* Exercise directions
Read the listing below and tally the lines that contain "Import"; the reply is that tally only.

Provided material Start Marker

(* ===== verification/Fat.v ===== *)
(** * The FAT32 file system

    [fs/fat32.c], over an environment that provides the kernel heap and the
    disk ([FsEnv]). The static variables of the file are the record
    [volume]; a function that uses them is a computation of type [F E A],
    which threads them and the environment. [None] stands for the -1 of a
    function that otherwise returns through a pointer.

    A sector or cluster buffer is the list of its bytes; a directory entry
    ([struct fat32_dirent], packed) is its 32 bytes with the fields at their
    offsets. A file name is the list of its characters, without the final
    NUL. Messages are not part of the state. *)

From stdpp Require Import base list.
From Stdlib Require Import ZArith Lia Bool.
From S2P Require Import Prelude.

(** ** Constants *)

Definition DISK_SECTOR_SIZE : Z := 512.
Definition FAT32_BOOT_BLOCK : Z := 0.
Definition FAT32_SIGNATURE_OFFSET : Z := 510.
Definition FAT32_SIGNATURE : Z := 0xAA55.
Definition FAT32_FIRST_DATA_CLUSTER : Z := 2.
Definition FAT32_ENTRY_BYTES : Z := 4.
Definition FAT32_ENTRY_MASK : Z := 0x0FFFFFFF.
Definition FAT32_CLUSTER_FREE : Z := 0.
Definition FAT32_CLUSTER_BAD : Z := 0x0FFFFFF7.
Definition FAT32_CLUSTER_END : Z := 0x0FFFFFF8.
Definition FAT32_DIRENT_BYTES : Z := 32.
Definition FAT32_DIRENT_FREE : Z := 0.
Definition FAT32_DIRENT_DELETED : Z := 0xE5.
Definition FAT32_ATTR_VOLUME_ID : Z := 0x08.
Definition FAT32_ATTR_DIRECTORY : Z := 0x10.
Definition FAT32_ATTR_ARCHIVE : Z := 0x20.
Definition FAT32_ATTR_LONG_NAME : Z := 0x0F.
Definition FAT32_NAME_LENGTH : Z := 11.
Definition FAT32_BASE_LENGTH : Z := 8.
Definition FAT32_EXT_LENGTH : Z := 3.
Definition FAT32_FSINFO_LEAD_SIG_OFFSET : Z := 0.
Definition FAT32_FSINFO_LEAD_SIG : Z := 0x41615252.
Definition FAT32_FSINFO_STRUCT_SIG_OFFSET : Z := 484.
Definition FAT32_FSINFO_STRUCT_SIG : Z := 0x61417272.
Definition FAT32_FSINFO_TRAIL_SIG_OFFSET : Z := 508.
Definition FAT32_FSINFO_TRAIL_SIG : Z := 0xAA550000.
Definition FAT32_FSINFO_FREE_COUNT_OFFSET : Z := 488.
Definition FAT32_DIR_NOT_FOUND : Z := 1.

Provided material End Marker

* Your solution
3